__Given records__
(** * lmarshal.c: a shallow embedding of the Lua table marshaller

    The development follows [src/lmarshal.c] function by function.  The C code
    drives the Lua 5.1 C API, so the embedding has three layers:

    - machine data: bytes, little-endian integers and IEEE-754 bit patterns,
      for an LP64 little-endian host (x86-64, AArch64);
    - the part of the Lua C API the library calls: a value stack addressed by
      absolute and relative indices, a heap of tables, closures, userdata and
      coroutines, raw table access and [lua_next];
    - the library itself: [buf_write], [pack_value], [mar_pack],
      [unpack_value], [mar_unpack], [tbl_marshal], [tbl_unmarshal],
      [tbl_clone], written in a state-and-error monad so that each definition
      can be read next to its C function.

    What the host decides (running a Lua function, loading a bytecode chunk)
    is a variable of the section [Marshal]. *)

From Stdlib Require Import ZArith List String Lia.
From Stdlib.Strings Require Import Byte.
From stdpp Require Import base option list.
Import ListNotations.

Local Open Scope Z_scope.

(** ** Machine data *)

Module Bytes.

Definition byte_of_Z (z : Z) : byte :=
  match Byte.of_N (Z.to_N (z mod 256)) with
  | Some b => b
  | None => x00
  end.

Definition Z_of_byte (b : byte) : Z := Z.of_N (Byte.to_N b).

(** The in-memory representation of the integer [v] in an object of [n]
    bytes on a little-endian host: least significant byte first. *)
Fixpoint le_bytes (n : nat) (v : Z) : list byte :=
  match n with
  | O => []
  | S n' => byte_of_Z v :: le_bytes n' (v / 256)
  end.

(** The same object as a big-endian host lays it out. *)
Fixpoint be_bytes (n : nat) (v : Z) : list byte :=
  match n with
  | O => []
  | S n' => byte_of_Z (v / 256 ^ Z.of_nat n') :: be_bytes n' v
  end.

(** Reading an unsigned integer back from its little-endian bytes. *)
Fixpoint le_Z (bs : list byte) : Z :=
  match bs with
  | [] => 0
  | b :: bs' => Z_of_byte b + 256 * le_Z bs'
  end.

(** Two's complement reading of a 32-bit pattern ([int], [int32_t]). *)
Definition wrap32s (z : Z) : Z :=
  let u := z mod 2 ^ 32 in
  if u <? 2 ^ 31 then u else u - 2 ^ 32.

Definition zlen {A} (l : list A) : Z := Z.of_nat (length l).

End Bytes.
Import Bytes.

Definition UINT32_MAX : Z := 2 ^ 32 - 1.

(** ** lua_Number: IEEE-754 binary64, kept as its 64-bit pattern

    The library never computes with numbers; it copies their eight bytes,
    converts reference ids between [int] and [lua_Number], and relies on the
    host's key equality.  Those three operations are exact on bit patterns. *)

Module Num.

Definition expo (bits : Z) : Z := (bits / 2 ^ 52) mod 2 ^ 11.
Definition mant (bits : Z) : Z := bits mod 2 ^ 52.
Definition sign (bits : Z) : Z := (bits / 2 ^ 63) mod 2.

Definition is_nan (bits : Z) : bool :=
  (expo bits =? 2047) && negb (mant bits =? 0).

Definition is_zero (bits : Z) : bool :=
  (expo bits =? 0) && (mant bits =? 0).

__To do__
Return exactly what appears above, from the first line of the entries to the line with "drives the Lua", inclusive.

__Your solution__
(** * lmarshal.c: a shallow embedding of the Lua table marshaller

    The development follows [src/lmarshal.c] function by function.  The C code
    drives the Lua 5.1 C API, so the embedding has three layers:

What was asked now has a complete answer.